▸ **Problem to solve**: Pull out every line with the word "target" from the entries below.

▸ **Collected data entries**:
────

(** * jc-demand: the data pipeline of [app.py]

    A shallow embedding of the pipeline core of [app.py] (Google Trends
    series -> cleaning -> seasonal period inference -> STL -> result
    table), and the properties the specification states about it.

    Conventions of the embedding.
    - A pandas timestamp is its [datetime64[ns]] payload: a count of
      nanoseconds since the epoch, an [int64] kept as a [Z].  The sentinel
      [NaT] is not an instant and is left out of the model.
    - A Python [str] is a list of Unicode code points.
    - The two third-party calls ([pytrends] and [statsmodels.STL]) and the
      floating point type are parameters of the pipeline section.
    - [infer_period] is embedded twice: as a function of the timestamps,
      and statement by statement as a computation on the interpreter's
      state (array buffers, module variables, page), which the function is
      shown to describe.
    - The run block is embedded from the keyword check on: the [urllib3]
      version guard at the top of the script is taken to have passed, and
      the one-hour memoisation of [fetch_trends] is transparent, the
      provider being a function of the keyword. *)

From Stdlib Require Import String Ascii.
From Stdlib Require Import List ZArith QArith Lia Bool.
From Stdlib Require Import Permutation Sorted.
Import ListNotations.

Set Implicit Arguments.
Open Scope Z_scope.
(** * LumoGen Voice Studio (app4.py): a shallow embedding of the request
    handlers and the properties of their specification.

    The Flask application keeps three module-level tables (VOICE_DATA,
    LANGUAGE_VOICES, TEMP_FILES).  Handlers are embedded as functions that
    take the tables they read and return the response together with the
    tables they write.  The outside world (the temp-file facility, the
    speech provider, the outcome of os.unlink) enters as explicit
    arguments. *)

From Stdlib Require Import ZArith String Ascii List Lia Bool.
From Stdlib Require Import PrimFloat SpecFloat FloatOps DecimalString.
From Stdlib Require DecimalPos DecimalZ.
From stdpp Require Import gmap strings list.

Open Scope string_scope.
Open Scope Z_scope.

(** ** Python results: a value, or a raised exception carrying [str(e)]. *)

Inductive py (A : Type) : Type :=
| Returns (a : A)
| Raises (exc : string).
Arguments Returns {A} a.
Arguments Raises {A} exc.

Definition py_bind {A B : Type} (c : py A) (k : A -> py B) : py B :=
  match c with
  | Returns a => k a
  | Raises e => Raises e
  end.

Notation "'let*' x ':=' c 'in' k" := (py_bind c (fun x => k))
  (at level 10, x name, c at level 100, k at level 200).

(** ** Unicode data behind [str.lower()], [str.upper()] and [str.strip()]
    (Unicode 14.0, as in CPython 3.11).  A run [(first, last, stride,
    target)] maps [first], [first + stride], ..., [last] to [target],
    [target + stride], ... *)

Module UnicodeData.

Definition lower_runs : list (N * N * N * N) :=
  [
    (0x41, 0x5A, 1, 0x61); (0xC0, 0xD6, 1, 0xE0); (0xD8, 0xDE, 1, 0xF8);
    (0x100, 0x12E, 2, 0x101); (0x132, 0x136, 2, 0x133); (0x139, 0x147, 2, 0x13A);
    (0x14A, 0x176, 2, 0x14B); (0x178, 0x178, 1, 0xFF); (0x179, 0x17D, 2, 0x17A);
    (0x181, 0x181, 1, 0x253); (0x182, 0x184, 2, 0x183); (0x186, 0x186, 1, 0x254);
    (0x187, 0x187, 1, 0x188); (0x189, 0x18A, 1, 0x256); (0x18B, 0x18B, 1, 0x18C);
    (0x18E, 0x18E, 1, 0x1DD); (0x18F, 0x18F, 1, 0x259); (0x190, 0x190, 1, 0x25B);
    (0x191, 0x191, 1, 0x192); (0x193, 0x193, 1, 0x260); (0x194, 0x194, 1, 0x263);
    (0x196, 0x196, 1, 0x269); (0x197, 0x197, 1, 0x268); (0x198, 0x198, 1, 0x199);
    (0x19C, 0x19C, 1, 0x26F); (0x19D, 0x19D, 1, 0x272); (0x19F, 0x19F, 1, 0x275);
    (0x1A0, 0x1A4, 2, 0x1A1); (0x1A6, 0x1A6, 1, 0x280); (0x1A7, 0x1A7, 1, 0x1A8);
    (0x1A9, 0x1A9, 1, 0x283); (0x1AC, 0x1AC, 1, 0x1AD); (0x1AE, 0x1AE, 1, 0x288);
    (0x1AF, 0x1AF, 1, 0x1B0); (0x1B1, 0x1B2, 1, 0x28A); (0x1B3, 0x1B5, 2, 0x1B4);
    (0x1B7, 0x1B7, 1, 0x292); (0x1B8, 0x1B8, 1, 0x1B9); (0x1BC, 0x1BC, 1, 0x1BD);
    (0x1C4, 0x1C4, 1, 0x1C6); (0x1C5, 0x1C5, 1, 0x1C6); (0x1C7, 0x1C7, 1, 0x1C9);
    (0x1C8, 0x1C8, 1, 0x1C9); (0x1CA, 0x1CA, 1, 0x1CC); (0x1CB, 0x1DB, 2, 0x1CC);
    (0x1DE, 0x1EE, 2, 0x1DF); (0x1F1, 0x1F1, 1, 0x1F3); (0x1F2, 0x1F4, 2, 0x1F3);
    (0x1F6, 0x1F6, 1, 0x195); (0x1F7, 0x1F7, 1, 0x1BF); (0x1F8, 0x21E, 2, 0x1F9);
    (0x220, 0x220, 1, 0x19E); (0x222, 0x232, 2, 0x223); (0x23A, 0x23A, 1, 0x2C65);
    (0x23B, 0x23B, 1, 0x23C); (0x23D, 0x23D, 1, 0x19A); (0x23E, 0x23E, 1, 0x2C66);
    (0x241, 0x241, 1, 0x242); (0x243, 0x243, 1, 0x180); (0x244, 0x244, 1, 0x289);
    (0x245, 0x245, 1, 0x28C); (0x246, 0x24E, 2, 0x247); (0x370, 0x372, 2, 0x371);
    (0x376, 0x376, 1, 0x377); (0x37F, 0x37F, 1, 0x3F3); (0x386, 0x386, 1, 0x3AC);
    (0x388, 0x38A, 1, 0x3AD); (0x38C, 0x38C, 1, 0x3CC); (0x38E, 0x38F, 1, 0x3CD);
    (0x391, 0x3A1, 1, 0x3B1); (0x3A3, 0x3AB, 1, 0x3C3); (0x3CF, 0x3CF, 1, 0x3D7);
    (0x3D8, 0x3EE, 2, 0x3D9); (0x3F4, 0x3F4, 1, 0x3B8); (0x3F7, 0x3F7, 1, 0x3F8);
    (0x3F9, 0x3F9, 1, 0x3F2); (0x3FA, 0x3FA, 1, 0x3FB); (0x3FD, 0x3FF, 1, 0x37B);
    (0x400, 0x40F, 1, 0x450); (0x410, 0x42F, 1, 0x430); (0x460, 0x480, 2, 0x461);
    (0x48A, 0x4BE, 2, 0x48B); (0x4C0, 0x4C0, 1, 0x4CF); (0x4C1, 0x4CD, 2, 0x4C2);
    (0x4D0, 0x52E, 2, 0x4D1); (0x531, 0x556, 1, 0x561); (0x10A0, 0x10C5, 1, 0x2D00);
    (0x10C7, 0x10C7, 1, 0x2D27); (0x10CD, 0x10CD, 1, 0x2D2D); (0x13A0, 0x13EF, 1, 0xAB70);
    (0x13F0, 0x13F5, 1, 0x13F8); (0x1C90, 0x1CBA, 1, 0x10D0); (0x1CBD, 0x1CBF, 1, 0x10FD);
    (0x1E00, 0x1E94, 2, 0x1E01); (0x1E9E, 0x1E9E, 1, 0xDF); (0x1EA0, 0x1EFE, 2, 0x1EA1);
    (0x1F08, 0x1F0F, 1, 0x1F00); (0x1F18, 0x1F1D, 1, 0x1F10); (0x1F28, 0x1F2F, 1, 0x1F20);
    (0x1F38, 0x1F3F, 1, 0x1F30); (0x1F48, 0x1F4D, 1, 0x1F40); (0x1F59, 0x1F5F, 2, 0x1F51);
    (0x1F68, 0x1F6F, 1, 0x1F60); (0x1F88, 0x1F8F, 1, 0x1F80); (0x1F98, 0x1F9F, 1, 0x1F90);
    (0x1FA8, 0x1FAF, 1, 0x1FA0); (0x1FB8, 0x1FB9, 1, 0x1FB0); (0x1FBA, 0x1FBB, 1, 0x1F70);
    (0x1FBC, 0x1FBC, 1, 0x1FB3); (0x1FC8, 0x1FCB, 1, 0x1F72); (0x1FCC, 0x1FCC, 1, 0x1FC3);
    (0x1FD8, 0x1FD9, 1, 0x1FD0); (0x1FDA, 0x1FDB, 1, 0x1F76); (0x1FE8, 0x1FE9, 1, 0x1FE0);
    (0x1FEA, 0x1FEB, 1, 0x1F7A); (0x1FEC, 0x1FEC, 1, 0x1FE5); (0x1FF8, 0x1FF9, 1, 0x1F78);
    (0x1FFA, 0x1FFB, 1, 0x1F7C); (0x1FFC, 0x1FFC, 1, 0x1FF3); (0x2126, 0x2126, 1, 0x3C9);
    (0x212A, 0x212A, 1, 0x6B); (0x212B, 0x212B, 1, 0xE5); (0x2132, 0x2132, 1, 0x214E);
    (0x2160, 0x216F, 1, 0x2170); (0x2183, 0x2183, 1, 0x2184); (0x24B6, 0x24CF, 1, 0x24D0);
    (0x2C00, 0x2C2F, 1, 0x2C30); (0x2C60, 0x2C60, 1, 0x2C61); (0x2C62, 0x2C62, 1, 0x26B);
    (0x2C63, 0x2C63, 1, 0x1D7D); (0x2C64, 0x2C64, 1, 0x27D); (0x2C67, 0x2C6B, 2, 0x2C68);
    (0x2C6D, 0x2C6D, 1, 0x251); (0x2C6E, 0x2C6E, 1, 0x271); (0x2C6F, 0x2C6F, 1, 0x250);
    (0x2C70, 0x2C70, 1, 0x252); (0x2C72, 0x2C72, 1, 0x2C73); (0x2C75, 0x2C75, 1, 0x2C76);
    (0x2C7E, 0x2C7F, 1, 0x23F); (0x2C80, 0x2CE2, 2, 0x2C81); (0x2CEB, 0x2CED, 2, 0x2CEC);
    (0x2CF2, 0x2CF2, 1, 0x2CF3); (0xA640, 0xA66C, 2, 0xA641); (0xA680, 0xA69A, 2, 0xA681);
    (0xA722, 0xA72E, 2, 0xA723); (0xA732, 0xA76E, 2, 0xA733); (0xA779, 0xA77B, 2, 0xA77A);
    (0xA77D, 0xA77D, 1, 0x1D79); (0xA77E, 0xA786, 2, 0xA77F); (0xA78B, 0xA78B, 1, 0xA78C);
    (0xA78D, 0xA78D, 1, 0x265); (0xA790, 0xA792, 2, 0xA791); (0xA796, 0xA7A8, 2, 0xA797);
    (0xA7AA, 0xA7AA, 1, 0x266); (0xA7AB, 0xA7AB, 1, 0x25C); (0xA7AC, 0xA7AC, 1, 0x261);
    (0xA7AD, 0xA7AD, 1, 0x26C); (0xA7AE, 0xA7AE, 1, 0x26A); (0xA7B0, 0xA7B0, 1, 0x29E);
    (0xA7B1, 0xA7B1, 1, 0x287); (0xA7B2, 0xA7B2, 1, 0x29D); (0xA7B3, 0xA7B3, 1, 0xAB53);
    (0xA7B4, 0xA7C2, 2, 0xA7B5); (0xA7C4, 0xA7C4, 1, 0xA794); (0xA7C5, 0xA7C5, 1, 0x282);
    (0xA7C6, 0xA7C6, 1, 0x1D8E); (0xA7C7, 0xA7C9, 2, 0xA7C8); (0xA7D0, 0xA7D0, 1, 0xA7D1);
    (0xA7D6, 0xA7D8, 2, 0xA7D7); (0xA7F5, 0xA7F5, 1, 0xA7F6); (0xFF21, 0xFF3A, 1, 0xFF41);
    (0x10400, 0x10427, 1, 0x10428); (0x104B0, 0x104D3, 1, 0x104D8); (0x10570, 0x1057A, 1, 0x10597);
    (0x1057C, 0x1058A, 1, 0x105A3); (0x1058C, 0x10592, 1, 0x105B3); (0x10594, 0x10595, 1, 0x105BB);
    (0x10C80, 0x10CB2, 1, 0x10CC0); (0x118A0, 0x118BF, 1, 0x118C0); (0x16E40, 0x16E5F, 1, 0x16E60);
    (0x1E900, 0x1E921, 1, 0x1E922) ]%N.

────

▸ **Result of this task**:
    target)] maps [first], [first + stride], ..., [last] to [target],
    [target + stride], ... *)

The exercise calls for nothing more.